#### Your assignment
Work through the data line by line, gathering every line that has the word "whose".

---------- Data records ----------

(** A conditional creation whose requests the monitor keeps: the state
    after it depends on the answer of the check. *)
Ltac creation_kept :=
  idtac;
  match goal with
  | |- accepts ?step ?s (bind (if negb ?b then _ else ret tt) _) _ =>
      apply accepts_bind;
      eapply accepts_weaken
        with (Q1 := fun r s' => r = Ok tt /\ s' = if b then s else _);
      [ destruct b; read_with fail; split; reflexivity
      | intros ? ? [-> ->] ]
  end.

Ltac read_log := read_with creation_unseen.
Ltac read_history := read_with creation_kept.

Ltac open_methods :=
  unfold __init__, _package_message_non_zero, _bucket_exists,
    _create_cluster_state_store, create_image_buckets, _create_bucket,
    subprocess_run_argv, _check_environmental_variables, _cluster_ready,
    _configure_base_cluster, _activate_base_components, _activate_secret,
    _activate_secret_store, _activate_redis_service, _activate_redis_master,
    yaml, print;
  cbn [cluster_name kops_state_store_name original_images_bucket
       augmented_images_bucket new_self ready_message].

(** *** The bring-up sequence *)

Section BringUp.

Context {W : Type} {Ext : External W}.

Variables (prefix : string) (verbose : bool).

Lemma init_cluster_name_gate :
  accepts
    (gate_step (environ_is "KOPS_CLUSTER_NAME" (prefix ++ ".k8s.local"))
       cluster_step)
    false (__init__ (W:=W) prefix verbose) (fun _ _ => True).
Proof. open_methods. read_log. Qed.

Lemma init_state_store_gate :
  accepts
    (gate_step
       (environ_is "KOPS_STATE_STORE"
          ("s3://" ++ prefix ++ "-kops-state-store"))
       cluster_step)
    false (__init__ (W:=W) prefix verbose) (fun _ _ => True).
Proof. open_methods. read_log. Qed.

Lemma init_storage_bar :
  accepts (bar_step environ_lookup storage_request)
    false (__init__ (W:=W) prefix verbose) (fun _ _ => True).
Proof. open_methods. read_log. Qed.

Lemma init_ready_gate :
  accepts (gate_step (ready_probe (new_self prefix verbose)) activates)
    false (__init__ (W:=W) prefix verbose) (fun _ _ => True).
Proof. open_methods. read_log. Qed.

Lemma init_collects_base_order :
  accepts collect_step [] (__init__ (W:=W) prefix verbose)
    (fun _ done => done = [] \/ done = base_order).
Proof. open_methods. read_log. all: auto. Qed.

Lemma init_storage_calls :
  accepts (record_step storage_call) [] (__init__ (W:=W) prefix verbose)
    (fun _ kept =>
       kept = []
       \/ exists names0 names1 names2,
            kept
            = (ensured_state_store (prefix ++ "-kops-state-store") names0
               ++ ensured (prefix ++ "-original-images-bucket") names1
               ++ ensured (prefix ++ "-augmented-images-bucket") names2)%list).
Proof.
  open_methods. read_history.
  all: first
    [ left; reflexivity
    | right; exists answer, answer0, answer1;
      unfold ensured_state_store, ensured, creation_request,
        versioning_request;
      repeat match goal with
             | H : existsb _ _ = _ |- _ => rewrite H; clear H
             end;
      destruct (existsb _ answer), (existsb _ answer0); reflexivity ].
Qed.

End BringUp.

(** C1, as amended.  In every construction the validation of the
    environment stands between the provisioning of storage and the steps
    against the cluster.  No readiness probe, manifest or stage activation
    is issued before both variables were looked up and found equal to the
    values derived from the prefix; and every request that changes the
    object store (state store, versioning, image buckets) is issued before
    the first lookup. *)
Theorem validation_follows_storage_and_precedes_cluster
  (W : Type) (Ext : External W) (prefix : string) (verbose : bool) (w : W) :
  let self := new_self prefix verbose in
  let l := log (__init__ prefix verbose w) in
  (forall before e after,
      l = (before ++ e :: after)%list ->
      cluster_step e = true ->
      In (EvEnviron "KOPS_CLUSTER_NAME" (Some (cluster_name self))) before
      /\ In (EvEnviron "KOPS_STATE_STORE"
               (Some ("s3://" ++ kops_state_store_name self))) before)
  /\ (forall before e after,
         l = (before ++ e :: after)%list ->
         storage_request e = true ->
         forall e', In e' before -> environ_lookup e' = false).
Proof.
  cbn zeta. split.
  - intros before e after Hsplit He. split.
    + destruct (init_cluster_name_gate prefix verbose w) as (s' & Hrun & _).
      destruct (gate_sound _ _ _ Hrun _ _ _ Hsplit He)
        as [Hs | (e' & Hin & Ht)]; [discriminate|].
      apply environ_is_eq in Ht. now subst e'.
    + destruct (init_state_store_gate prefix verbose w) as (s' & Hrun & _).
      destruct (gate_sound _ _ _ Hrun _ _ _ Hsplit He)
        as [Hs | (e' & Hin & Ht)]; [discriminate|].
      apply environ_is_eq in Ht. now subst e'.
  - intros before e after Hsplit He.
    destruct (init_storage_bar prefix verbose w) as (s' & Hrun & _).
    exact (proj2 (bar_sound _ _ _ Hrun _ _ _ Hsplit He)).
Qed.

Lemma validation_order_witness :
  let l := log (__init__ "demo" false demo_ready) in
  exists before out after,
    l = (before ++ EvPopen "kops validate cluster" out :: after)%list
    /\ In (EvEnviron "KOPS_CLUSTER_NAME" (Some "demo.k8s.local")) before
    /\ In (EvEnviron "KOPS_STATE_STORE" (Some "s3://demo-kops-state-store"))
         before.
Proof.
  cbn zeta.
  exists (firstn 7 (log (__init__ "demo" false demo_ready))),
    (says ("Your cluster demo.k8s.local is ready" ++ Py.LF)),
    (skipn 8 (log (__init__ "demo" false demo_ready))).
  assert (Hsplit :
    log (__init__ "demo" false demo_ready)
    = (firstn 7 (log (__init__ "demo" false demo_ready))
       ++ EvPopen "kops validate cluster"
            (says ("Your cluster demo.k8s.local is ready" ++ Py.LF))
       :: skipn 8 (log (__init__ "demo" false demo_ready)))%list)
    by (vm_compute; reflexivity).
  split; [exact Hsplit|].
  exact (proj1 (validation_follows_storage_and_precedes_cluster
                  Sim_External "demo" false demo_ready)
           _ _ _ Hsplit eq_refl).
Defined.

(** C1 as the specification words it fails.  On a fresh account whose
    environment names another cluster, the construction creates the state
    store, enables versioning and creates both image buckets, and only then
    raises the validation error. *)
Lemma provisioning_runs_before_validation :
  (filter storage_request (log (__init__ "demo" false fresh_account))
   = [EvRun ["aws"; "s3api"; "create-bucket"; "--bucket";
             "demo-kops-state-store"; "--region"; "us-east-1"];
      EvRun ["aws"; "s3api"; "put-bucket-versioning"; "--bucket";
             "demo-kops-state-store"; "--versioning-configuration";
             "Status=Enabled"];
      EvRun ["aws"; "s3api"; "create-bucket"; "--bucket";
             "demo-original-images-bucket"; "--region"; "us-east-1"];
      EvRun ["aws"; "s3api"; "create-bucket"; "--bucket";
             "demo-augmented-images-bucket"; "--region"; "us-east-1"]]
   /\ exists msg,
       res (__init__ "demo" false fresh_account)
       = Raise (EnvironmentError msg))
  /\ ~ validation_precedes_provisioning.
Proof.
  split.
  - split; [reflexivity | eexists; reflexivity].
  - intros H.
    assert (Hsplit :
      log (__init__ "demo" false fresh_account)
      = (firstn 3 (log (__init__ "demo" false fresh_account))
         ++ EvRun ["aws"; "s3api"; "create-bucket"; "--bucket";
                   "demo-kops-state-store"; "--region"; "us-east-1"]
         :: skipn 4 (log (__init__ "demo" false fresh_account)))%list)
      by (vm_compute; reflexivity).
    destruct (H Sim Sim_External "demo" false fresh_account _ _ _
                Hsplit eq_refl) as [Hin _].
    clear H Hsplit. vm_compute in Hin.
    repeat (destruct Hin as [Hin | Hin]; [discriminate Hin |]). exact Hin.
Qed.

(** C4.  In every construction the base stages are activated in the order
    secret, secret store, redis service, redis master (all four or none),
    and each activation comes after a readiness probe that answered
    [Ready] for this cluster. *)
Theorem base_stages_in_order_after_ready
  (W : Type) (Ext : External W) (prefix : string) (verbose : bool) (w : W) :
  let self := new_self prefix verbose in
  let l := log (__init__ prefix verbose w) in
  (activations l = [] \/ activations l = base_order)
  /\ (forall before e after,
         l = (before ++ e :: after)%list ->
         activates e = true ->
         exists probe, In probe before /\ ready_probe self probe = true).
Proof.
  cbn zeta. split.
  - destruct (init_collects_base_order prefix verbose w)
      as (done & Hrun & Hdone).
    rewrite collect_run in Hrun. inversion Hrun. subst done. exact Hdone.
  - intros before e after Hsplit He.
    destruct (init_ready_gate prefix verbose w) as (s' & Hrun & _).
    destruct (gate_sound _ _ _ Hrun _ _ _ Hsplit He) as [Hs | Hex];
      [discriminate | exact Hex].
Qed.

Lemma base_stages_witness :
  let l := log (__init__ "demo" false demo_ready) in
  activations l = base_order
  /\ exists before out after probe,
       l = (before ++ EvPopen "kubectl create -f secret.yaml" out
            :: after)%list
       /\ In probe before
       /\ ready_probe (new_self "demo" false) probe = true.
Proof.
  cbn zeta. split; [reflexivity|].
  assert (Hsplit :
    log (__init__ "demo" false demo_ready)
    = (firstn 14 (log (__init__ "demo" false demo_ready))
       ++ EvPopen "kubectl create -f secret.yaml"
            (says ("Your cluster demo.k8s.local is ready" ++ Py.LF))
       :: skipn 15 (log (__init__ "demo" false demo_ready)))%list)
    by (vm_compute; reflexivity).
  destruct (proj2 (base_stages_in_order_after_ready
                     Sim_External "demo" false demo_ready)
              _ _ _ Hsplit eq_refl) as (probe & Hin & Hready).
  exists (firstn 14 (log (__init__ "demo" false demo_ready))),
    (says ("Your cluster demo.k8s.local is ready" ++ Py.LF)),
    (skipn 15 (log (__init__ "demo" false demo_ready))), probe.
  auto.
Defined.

----------

#### Task response
(** A conditional creation whose requests the monitor keeps: the state
(** C1 as the specification words it fails.  On a fresh account whose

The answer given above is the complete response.